(Records excerpted from a collection)
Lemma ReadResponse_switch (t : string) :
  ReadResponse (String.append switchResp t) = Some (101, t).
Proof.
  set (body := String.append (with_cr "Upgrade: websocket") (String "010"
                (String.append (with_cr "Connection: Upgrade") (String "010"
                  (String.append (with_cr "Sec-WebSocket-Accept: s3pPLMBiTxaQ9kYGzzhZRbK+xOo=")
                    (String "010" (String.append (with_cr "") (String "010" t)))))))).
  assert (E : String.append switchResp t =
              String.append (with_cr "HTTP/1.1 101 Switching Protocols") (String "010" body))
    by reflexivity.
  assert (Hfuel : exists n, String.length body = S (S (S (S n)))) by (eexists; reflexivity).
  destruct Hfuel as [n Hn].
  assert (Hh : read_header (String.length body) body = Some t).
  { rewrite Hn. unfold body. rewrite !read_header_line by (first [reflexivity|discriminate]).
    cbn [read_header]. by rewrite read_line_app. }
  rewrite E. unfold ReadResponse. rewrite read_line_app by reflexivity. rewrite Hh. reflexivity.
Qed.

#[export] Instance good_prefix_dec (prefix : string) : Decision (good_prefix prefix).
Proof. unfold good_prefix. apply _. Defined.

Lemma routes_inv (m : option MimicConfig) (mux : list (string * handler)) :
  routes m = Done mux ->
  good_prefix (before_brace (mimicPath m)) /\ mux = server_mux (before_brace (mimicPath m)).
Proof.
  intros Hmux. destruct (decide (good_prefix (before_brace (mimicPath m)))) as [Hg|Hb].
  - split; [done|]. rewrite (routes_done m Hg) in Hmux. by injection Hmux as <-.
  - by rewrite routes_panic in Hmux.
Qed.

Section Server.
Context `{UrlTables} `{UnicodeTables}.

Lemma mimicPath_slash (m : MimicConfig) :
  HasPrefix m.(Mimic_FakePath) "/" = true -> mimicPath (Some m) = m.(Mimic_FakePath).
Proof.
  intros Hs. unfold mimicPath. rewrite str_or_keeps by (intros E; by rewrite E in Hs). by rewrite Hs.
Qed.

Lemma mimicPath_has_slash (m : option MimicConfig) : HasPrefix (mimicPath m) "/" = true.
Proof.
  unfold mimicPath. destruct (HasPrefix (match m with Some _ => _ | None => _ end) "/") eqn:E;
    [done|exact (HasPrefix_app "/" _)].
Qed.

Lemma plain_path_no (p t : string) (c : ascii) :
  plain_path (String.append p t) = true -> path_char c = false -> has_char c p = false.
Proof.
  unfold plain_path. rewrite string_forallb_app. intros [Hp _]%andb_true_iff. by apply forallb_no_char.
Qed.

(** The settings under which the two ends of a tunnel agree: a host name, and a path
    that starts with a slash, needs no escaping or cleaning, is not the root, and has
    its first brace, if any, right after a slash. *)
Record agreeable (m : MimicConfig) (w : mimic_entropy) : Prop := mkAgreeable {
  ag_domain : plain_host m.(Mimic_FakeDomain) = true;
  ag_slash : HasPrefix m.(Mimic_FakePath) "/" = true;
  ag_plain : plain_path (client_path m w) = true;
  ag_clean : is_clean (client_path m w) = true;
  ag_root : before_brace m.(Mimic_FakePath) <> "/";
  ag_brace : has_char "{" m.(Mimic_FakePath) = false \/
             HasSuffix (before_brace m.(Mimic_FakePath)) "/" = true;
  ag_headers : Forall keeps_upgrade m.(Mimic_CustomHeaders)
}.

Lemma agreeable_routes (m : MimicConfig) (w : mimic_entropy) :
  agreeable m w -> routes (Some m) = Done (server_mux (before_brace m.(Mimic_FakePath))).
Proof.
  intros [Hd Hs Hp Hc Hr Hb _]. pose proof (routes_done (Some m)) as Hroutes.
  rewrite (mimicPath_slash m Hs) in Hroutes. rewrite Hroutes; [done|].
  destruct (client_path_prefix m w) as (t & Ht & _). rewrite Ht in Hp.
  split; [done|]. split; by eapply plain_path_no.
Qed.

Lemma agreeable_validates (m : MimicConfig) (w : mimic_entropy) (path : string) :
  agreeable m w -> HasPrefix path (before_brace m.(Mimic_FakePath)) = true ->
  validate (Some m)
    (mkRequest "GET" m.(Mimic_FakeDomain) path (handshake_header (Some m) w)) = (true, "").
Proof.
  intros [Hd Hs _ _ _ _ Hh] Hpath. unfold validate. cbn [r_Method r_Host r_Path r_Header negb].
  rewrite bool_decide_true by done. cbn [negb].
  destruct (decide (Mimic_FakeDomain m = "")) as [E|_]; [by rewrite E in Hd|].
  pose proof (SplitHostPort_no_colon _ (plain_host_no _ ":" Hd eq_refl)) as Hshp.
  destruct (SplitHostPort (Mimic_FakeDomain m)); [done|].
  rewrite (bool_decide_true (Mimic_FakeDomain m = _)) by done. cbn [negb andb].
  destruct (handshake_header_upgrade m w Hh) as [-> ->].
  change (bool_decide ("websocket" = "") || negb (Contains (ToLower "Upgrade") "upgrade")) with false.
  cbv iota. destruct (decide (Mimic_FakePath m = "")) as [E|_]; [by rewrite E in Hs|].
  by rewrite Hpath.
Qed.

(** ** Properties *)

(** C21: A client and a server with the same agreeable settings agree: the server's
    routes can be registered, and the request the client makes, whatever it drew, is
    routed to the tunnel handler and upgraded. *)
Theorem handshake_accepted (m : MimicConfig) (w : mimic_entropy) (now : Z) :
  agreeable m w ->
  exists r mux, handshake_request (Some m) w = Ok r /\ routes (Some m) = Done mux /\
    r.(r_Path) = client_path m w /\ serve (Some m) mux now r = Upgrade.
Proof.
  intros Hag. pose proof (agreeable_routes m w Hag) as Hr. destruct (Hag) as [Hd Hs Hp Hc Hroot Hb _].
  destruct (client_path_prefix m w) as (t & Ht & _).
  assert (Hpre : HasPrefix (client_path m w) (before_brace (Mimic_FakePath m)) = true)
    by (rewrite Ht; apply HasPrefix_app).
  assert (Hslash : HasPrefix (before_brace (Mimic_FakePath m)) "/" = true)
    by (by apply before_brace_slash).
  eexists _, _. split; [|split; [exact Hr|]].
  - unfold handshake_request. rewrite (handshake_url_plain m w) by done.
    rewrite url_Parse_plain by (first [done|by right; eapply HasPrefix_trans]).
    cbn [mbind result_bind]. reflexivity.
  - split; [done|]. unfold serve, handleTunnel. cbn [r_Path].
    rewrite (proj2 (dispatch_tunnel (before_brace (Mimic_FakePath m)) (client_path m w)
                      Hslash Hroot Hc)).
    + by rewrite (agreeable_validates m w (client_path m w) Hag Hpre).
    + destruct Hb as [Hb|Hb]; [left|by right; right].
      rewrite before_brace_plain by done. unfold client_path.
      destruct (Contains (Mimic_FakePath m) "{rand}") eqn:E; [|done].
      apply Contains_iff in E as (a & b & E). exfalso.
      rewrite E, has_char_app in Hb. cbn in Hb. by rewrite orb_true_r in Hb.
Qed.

PROBLEM DESCRIPTION
The required answer is the exact run of lines above starting at the line with "Lemma routes_inv (m" and ending at the line with "- split; [done|]. rewrite", with both ends present.

RESULT FOR THIS TASK
Lemma routes_inv (m : option MimicConfig) (mux : list (string * handler)) :
  routes m = Done mux ->
  good_prefix (before_brace (mimicPath m)) /\ mux = server_mux (before_brace (mimicPath m)).
Proof.
  intros Hmux. destruct (decide (good_prefix (before_brace (mimicPath m)))) as [Hg|Hb].
  - split; [done|]. rewrite (routes_done m Hg) in Hmux. by injection Hmux as <-.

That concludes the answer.